REQUIRED ACTION: The lines needed are those from the start of the records through the line holding "(if has (r_cntkctl_el1 r) CNTK_EL0VTEN", each copied exactly.

[RECORDS FOR THE EXERCISE — start]

(* ===== verification/El0.v ===== *)
(** * El0: user code stays in its level

    The privileged part of the CPU, the handlers that keep it when they start
    at EL0, and the EL0 gate in front of the system registers. *)

From S2P Require Import Prelude Types Cpu CpuWf MemSeam Alu DpExec Atomics Mops LdSt Sysreg Decode.
From S2P Require Import ExecSafe FlatMem.

(** ** What EL0 code must not change *)

(** The registers the gate opens only when EL1 says so: DAIF under
    SCTLR_EL1.UMA, the physical timer under CNTKCTL_EL1.EL0PTEN, the virtual
    one under CNTKCTL_EL1.EL0VTEN. While the bit is clear they count as
    privileged. *)
Definition gated (c : CPU) : list Z :=
  let r := c_sys c in
  (if has (nth 1 (r_sctlr r) 0) SCTLR_UMA then [] else [c_daif c]) ++
  (if has (r_cntkctl_el1 r) CNTK_EL0PTEN then [] else [r_cntp_ctl r; r_cntp_cval r]) ++
  (if has (r_cntkctl_el1 r) CNTK_EL0VTEN then [] else [r_cntv_ctl r; r_cntv_cval r]).
Definition priv (c : CPU) : Z * Z * list (list Z) * list Z * list Z * (bool * bool) :=
  (c_el c, c_sp_sel c,
   [r_sctlr (c_sys c); r_ttbr0 (c_sys c); r_ttbr1 (c_sys c); r_tcr (c_sys c); r_mair (c_sys c);
    r_amair (c_sys c); r_vbar (c_sys c); r_esr (c_sys c); r_far (c_sys c); r_elr (c_sys c);
    r_spsr (c_sys c); drop 1 (r_tpidr (c_sys c)); drop 1 (c_sp_el c)],
   [r_tpidrro_el0 (c_sys c); r_contextidr_el1 (c_sys c); r_cpacr_el1 (c_sys c);
    r_mdscr_el1 (c_sys c); r_par_el1 (c_sys c); r_mpidr (c_sys c); r_cntfrq (c_sys c);
    r_cntkctl_el1 (c_sys c)],
   gated c, (c_irq_line c, c_fiq_line c)).

Section Confined.
Context {Mem : Type} `{MemSeam Mem}.
Implicit Types s : St Mem.

(** From EL0, [m] leaves the privileged state as it was on every path. *)
Definition confined {A} (m : M (St Mem) A) : Prop := forall s, c_el (s_cpu s) = 0 ->
  match m s with Ok _ s' => priv (s_cpu s') = priv (s_cpu s)
               | Fault s' => priv (s_cpu s') = priv (s_cpu s) | UB => True end.

Lemma priv_el c c' : priv c' = priv c -> c_el c' = c_el c.
Proof. unfold priv. intros E. by injection E. Qed.
Lemma confined_bind {A B} (m : M (St Mem) A) (k : A -> M (St Mem) B) :
  confined m -> (forall a, confined (k a)) -> confined (bind m k).
Proof.
  intros Hm Hk s Hs. unfold bind. specialize (Hm s Hs). destruct (m s) as [a s1|s1|]; [|done..].
  specialize (Hk a s1). rewrite (priv_el _ _ Hm) in Hk. specialize (Hk Hs).
  destruct (k a s1); [by rewrite Hk..|done].
Qed.
(** A handler that starts by reading the state. *)
Lemma confined_getc {A B} (f : CPU -> A) (k : A -> M (St Mem) B) :
  (forall c, c_el c = 0 -> confined (k (f c))) -> confined (bind (getc f) k).
Proof. intros Hk s Hs. unfold bind, getc, gets. by apply (Hk (s_cpu s) Hs s). Qed.
Lemma confined_while {A B} p (body : A -> M (St Mem) (A + B)) a :
  (forall a, confined (body a)) -> confined (while p body a).
Proof.
  intros Hb. assert (Hr : forall b : B, confined (ret (S:=St Mem) (inr (A:=A) b))) by done.
  revert a. induction p as [q IH|q IH|]; intros a; cbn [while]; [| |apply Hb].
  - apply confined_bind; [apply Hb|]. intros [a'|b]; [|apply Hr].
    apply confined_bind; [apply IH|]. intros [a''|b]; [apply IH|apply Hr].
  - apply confined_bind; [apply IH|]. intros [a'|b]; [apply IH|apply Hr].
Qed.
Lemma confined_for_loop {A} n i (body : Z -> A -> M (St Mem) A) a :
  (forall i a, confined (body i a)) -> confined (for_loop n i body a).
Proof.
  intros Hb. revert i a. induction n as [|n IH]; intros i a; cbn [for_loop]; [by intros s|].
  apply confined_bind; [apply Hb|intros; apply IH].
Qed.

Lemma confined_ret {A} (a : A) : confined (ret a). Proof. by intros s. Qed.
Lemma confined_ub {A} : confined (A:=A) ub. Proof. by intros s. Qed.
Lemma confined_gets {A} (f : St Mem -> A) : confined (gets f). Proof. by intros s. Qed.
Lemma confined_getc0 {A} (f : CPU -> A) : confined (getc f). Proof. by intros s. Qed.
Lemma confined_upd_mem f : confined (modify (upd_mem f)). Proof. by intros s. Qed.
Lemma confined_upd_tls f : confined (modify (upd_tls f)). Proof. by intros s. Qed.
Lemma confined_raise {A} esr far : confined (A:=A) (fault (cpu_raise_sync esr far)). Proof. by intros s. Qed.
Lemma confined_dabort {A} va w p : confined (A:=A) (raise_dabort va w p). Proof. by intros s. Qed.
Lemma confined_putc f : (forall c, priv (f c) = priv c) -> confined (putc f).
Proof. intros Hf s Hs. apply Hf. Qed.
Lemma confined_reg_x n : confined (reg_x n).
Proof. intros s Hs. unfold reg_x. destruct (n =? 31); [done|]. by destruct (_ !! _). Qed.
Lemma confined_reg_xsp n : confined (reg_xsp n).
Proof. intros s Hs. unfold reg_xsp. destruct (n =? 31); by destruct (_ !! _). Qed.
Lemma confined_reg_v n : confined (reg_v n).
Proof. intros s Hs. unfold reg_v. by destruct (_ !! _). Qed.
Lemma confined_set_x n v : confined (set_x n v).
Proof. intros s Hs. unfold set_x. destruct (n =? 31); [done|]. by destruct (_ <? _)%nat. Qed.
Lemma confined_set_xsp n v : confined (set_xsp n v).
Proof.
  intros s Hs. unfold set_xsp. cbv zeta. destruct (n =? 31); [|by destruct (_ <? _)%nat].
  assert (E : cpu_cur_sp (s_cpu s) = 0%nat) by (unfold cpu_cur_sp; rewrite Hs; by destruct (_ =? 0)).
  rewrite E. destruct (_ <? _)%nat; [|done]. unfold priv, gated. simpl. by destruct (c_sp_el (s_cpu s)).
Qed.
Lemma confined_set_v n v : confined (set_v n v).
Proof. intros s Hs. unfold set_v. by destruct (_ <? _)%nat. Qed.
Lemma confined_bank_get f i : confined (bank_get f i).
Proof. intros s Hs. unfold bank_get. by destruct (_ !! _). Qed.
Lemma confined_translateM va need : confined (translateM va need).
Proof. intros s Hs. unfold translateM. by destruct (translate _ _ _ _). Qed.
Lemma confined_ld_le p n : confined (ld_le p n).
Proof. intros s Hs. unfold ld_le. by destruct (n <=? 8). Qed.
Lemma confined_st_le p n v : confined (st_le p n v).
Proof. intros s Hs. unfold st_le. by destruct (n <=? 8). Qed.
Lemma confined_mem_host_ptr va n acc : confined (mem_host_ptr va n acc).
Proof.
  intros s Hs. unfold mem_host_ptr. destruct (crosses va n); [done|].
  destruct (uaddr_tag_refused va (s_tls s)); [done|].
  unfold bind, translateM. by destruct (translate _ _ _ _).
Qed.
Lemma confined_mops_enabled : confined mops_enabled_ok.
Proof.
  intros s Hs. unfold mops_enabled_ok. cbv zeta. destruct (_ =? 0); [|done].
  destruct (_ !! _) as [v|]; [|done]. by destruct (_ =? 0).
Qed.
End Confined.

Create HintDb confined discriminated.
#[export] Hint Constants Opaque : confined.
#[export] Hint Resolve confined_ret confined_ub confined_gets confined_getc0 confined_upd_mem
  confined_upd_tls confined_raise confined_dabort confined_reg_x confined_reg_xsp confined_reg_v
  confined_set_x confined_set_xsp confined_set_v confined_bank_get confined_translateM
  confined_ld_le confined_st_le confined_mem_host_ptr confined_mops_enabled : confined.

[RECORDS FOR THE EXERCISE — finish]

EXPECTED ANSWER:
(* ===== verification/El0.v ===== *)
(** * El0: user code stays in its level

    The privileged part of the CPU, the handlers that keep it when they start
    at EL0, and the EL0 gate in front of the system registers. *)

From S2P Require Import Prelude Types Cpu CpuWf MemSeam Alu DpExec Atomics Mops LdSt Sysreg Decode.
From S2P Require Import ExecSafe FlatMem.

(** ** What EL0 code must not change *)

(** The registers the gate opens only when EL1 says so: DAIF under
    SCTLR_EL1.UMA, the physical timer under CNTKCTL_EL1.EL0PTEN, the virtual
    one under CNTKCTL_EL1.EL0VTEN. While the bit is clear they count as
    privileged. *)
Definition gated (c : CPU) : list Z :=
  let r := c_sys c in
  (if has (nth 1 (r_sctlr r) 0) SCTLR_UMA then [] else [c_daif c]) ++
  (if has (r_cntkctl_el1 r) CNTK_EL0PTEN then [] else [r_cntp_ctl r; r_cntp_cval r]) ++
  (if has (r_cntkctl_el1 r) CNTK_EL0VTEN then [] else [r_cntv_ctl r; r_cntv_cval r]).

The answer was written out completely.